As a business leader, it’s important to do everything you can to prevent and reduce identity theft, which can otherwise lead to financial loss for you, your organization and your consumers. But sometimes, the go-to approach can create a frustrating customer experience.
As the president of an information technology company, I suggest using artificial-intelligence-based behavior tracking—which uses biometrics and contextual intelligence to judge the risks involved in a transaction—to help prevent identity theft. This type of technology helps enterprises assess the nature of a transaction and determine which authentication levels are needed to successfully authorize the purchase.
Enterprises face a lot of pressure regarding data privacy, so they are forced to set up a stringent process to validate a genuine user. This can lead to a lot of friction and unpleasantness, which can then lead to compromising the customer experience. Today’s customers often face two kinds of problems when they seek assistance from the contact center or customer support at a bank, telephone company, etc.:
First, they need to identify themselves and prove that they are who they claim to be. Second, irrespective of the nature of support or risk associated with the transaction, they need to go through the same process of proving who they are any time they call.

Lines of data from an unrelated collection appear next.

(** * SRM Syllabus Finder: query resolution, fallback orchestration, rendering

    A shallow embedding of the JavaScript sources of the syllabus chat bot:
    - [src/llm.js]                    (module [Llm] below),
    - the "Study Buddy" variants of llm.js (modules [StudyBuddyRag] and
      [StudyBuddy]),
    - the chat front end with [processQuery] and [findSubjectInQuery].

    Conventions of the embedding.
    - A JS string is a Rocq [string]; a character is one byte.  Literals of
      the source that are not ASCII stand for their UTF-8 bytes.  The case
      mapping [toLowerCase], the white space of [trim] and the classes
      [\s], [\d], [.] are the ASCII ones.
    - [null] and [undefined] are constructors of [jsval]; a function that
      returns [null] or a string returns an [option string] when nothing
      else is possible.
    - The module-level variable [conversationHistory] is passed explicitly.
    - The network is an input: the outcome of each [fetch] is a value of
      type [fetchResult]. *)

From Stdlib Require Import Bool Arith NArith List Lia.
From Stdlib Require Import Strings.Ascii Strings.String Numbers.DecimalString.
From Stdlib Require Floats.SpecFloat.
Import ListNotations.

Open Scope list_scope.
Open Scope string_scope.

For example, imagine you’re calling your bank: No matter the amount of money in your account, you’ll likely be asked questions to verify who you are, such as your mother’s maiden name, pet’s name, what college you went to or even what the last transaction on your card was.
Similarly, whether you want to know your latest account balance or you want assistance transferring $100,000 from your savings to a checking account, the set of questions or verification process could be the same. All this can lead to frustration and even compromise security, as personal information is often easily available on social media or through social engineering methods imposters follow.
How would a new authentication process work?
Enterprises are embracing new technologies, such as AI-based behavior tracking and a composite risk-based authentication with biometric authentication as a tool to enhance customer experience with “passive” detection and authentication of user credentials. (Full disclosure: This is a service my company offers.)
It is clear from the words that, using contextual intelligence, the authentication process and necessary authorization for a particular transaction is dynamically assigned. For example, if someone asks, “What is my balance?” you might just do a PIN-based authentication. However, if the same user is asking for a fund transfer, you’d use voice biometrics and/or an additional process based on the risk of the transaction.
Contextual intelligence can be based either on user behavior or on the risk of a transaction. Sometimes, for information-related services, it’s best to use the behavior-based approach. In the case of a transaction-based authentication, the nature and quantum of risks involved with the transaction need to be weighed, so a multifactor authentication including biometrics should be used. This is called RB-MFA, and AI-based behavior tracking and biometrics are key to this.
Voice biometrics is emerging as a solution for AI-based behavior tracking and composite risk-based authentication. Unlike just a match on whether something is “true” or “false,” which is a binary result from other biometrics systems, a “confidence score” is the output of the voice biometrics system, so one can do RB-MFA with voice with ease.
For example, if the confidence score of a customer’s answer is in the range of 400-600 and the information or service sought by the customer is classified as “low risk,” you can pass the customer with the first level of authentication (i.e., when they describe their problem or request to an agent). But, if the transaction or service is classified as “high risk,” it’s important to increase the threshold to 750 and seek additional voice inputs with additional questions to the caller.
An enterprise can very easily adopt voice biometrics when a customer reaches out to their contact center for any service. Or, you can ask for explicit consent from customers and ask them to proactively enroll. Over a short period, regular users will get enrolled.
That said, it’s important to consider any roadblocks you might face if you’re considering implementing this tech. For example, a key challenge in implementing a voice biometrics system is collecting voice prints of existing customers and verifying that information with the original customer. For example, if an imposter gets enrolled in place of the original customer when the voice print is being created, how would the system know? This can be overcome by end user education about the benefits of voice biometrics and calling them on their registered mobile phone to make a verification call to complete the process of enrollment.
Another challenge is the use of speakerphones and noisy environments. User education is also key here to ensure that they speak from relatively noise-free environments and do not use speakerphones.
It’s also worth noting that passive behavior tracking using AI is another area under development by a few vendors. Many parameters of smartphones, including geolocation tracking, the way you swipe the screen, the pressure applied while typing, your style of walking and talking, etc. forms the part of this AI-based behavior tracking system. This can complement voice biometrics to ensure a reduction in fraud.
In summary, I believe AI and voice biometrics can play a big role in helping to improve the customer experience and secure their transactions. It’s relatively user-friendly, and user education can help you overcome any challenges you face, should you choose to implement the technology.